> **What the exercise asks**:
Every record must be copied exactly.

#####

(* ===== verification/Bits.v ===== *)
(** Bit-field and integer helpers of [src/gem5_sim/src/base/bitfield.hh] and
    [base/intmath.hh], on 64-bit values held as [Z]. *)

From S2P Require Import Prelude.

(** ** base/bitfield.hh *)

Module Bitfield.

Definition mask (nbits : Z) : Z :=
  if 64 <=? nbits then 2 ^ 64 - 1 else u64 (Z.shiftl 1 nbits - 1).

Definition bits (val first last : Z) : Z :=
  let nbits := u32 (first - last + 1) in
  Z.land (Z.shiftr val last) (mask nbits).

Definition bit (val b : Z) : Z := bits val b b.

(** [~x] on an unsigned 64-bit operand. *)
Definition not64 (x : Z) : Z := 2 ^ 64 - 1 - x.

Definition mbits (val first last : Z) : Z :=
  Z.land val (Z.land (mask (u32 (first + 1))) (not64 (mask last))).

Definition mask2 (first last : Z) : Z := mbits (2 ^ 64 - 1) first last.

Definition sext (N val : Z) : Z :=
  if bit val (N - 1) =? 0 then val else Z.lor val (not64 (mask N)).

Definition szext (N val : Z) : Z :=
  if bit val (N - 1) =? 0 then Z.land val (mask N)
  else Z.lor val (not64 (mask N)).

Definition insertBits (val first last bit_val : Z) : Z :=
  let bmask := mask2 first last in
  let val := Z.land val (not64 bmask) in
  Z.lor val (Z.land (u64 (Z.shiftl bit_val last)) bmask).

Definition insertBit (val b bit_val : Z) : Z := insertBits val b b bit_val.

#####

> **Answer section**:
(* ===== verification/Bits.v ===== *)
(** Bit-field and integer helpers of [src/gem5_sim/src/base/bitfield.hh] and
    [base/intmath.hh], on 64-bit values held as [Z]. *)

From S2P Require Import Prelude.

(** ** base/bitfield.hh *)

Module Bitfield.

Definition mask (nbits : Z) : Z :=
  if 64 <=? nbits then 2 ^ 64 - 1 else u64 (Z.shiftl 1 nbits - 1).

Definition bits (val first last : Z) : Z :=
  let nbits := u32 (first - last + 1) in
  Z.land (Z.shiftr val last) (mask nbits).

Definition bit (val b : Z) : Z := bits val b b.

(** [~x] on an unsigned 64-bit operand. *)
Definition not64 (x : Z) : Z := 2 ^ 64 - 1 - x.

Definition mbits (val first last : Z) : Z :=
  Z.land val (Z.land (mask (u32 (first + 1))) (not64 (mask last))).

Definition mask2 (first last : Z) : Z := mbits (2 ^ 64 - 1) first last.

Definition sext (N val : Z) : Z :=
  if bit val (N - 1) =? 0 then val else Z.lor val (not64 (mask N)).

Definition szext (N val : Z) : Z :=
  if bit val (N - 1) =? 0 then Z.land val (mask N)
  else Z.lor val (not64 (mask N)).

Definition insertBits (val first last bit_val : Z) : Z :=
  let bmask := mask2 first last in
  let val := Z.land val (not64 bmask) in
  Z.lor val (Z.land (u64 (Z.shiftl bit_val last)) bmask).

Definition insertBit (val b bit_val : Z) : Z := insertBits val b b bit_val.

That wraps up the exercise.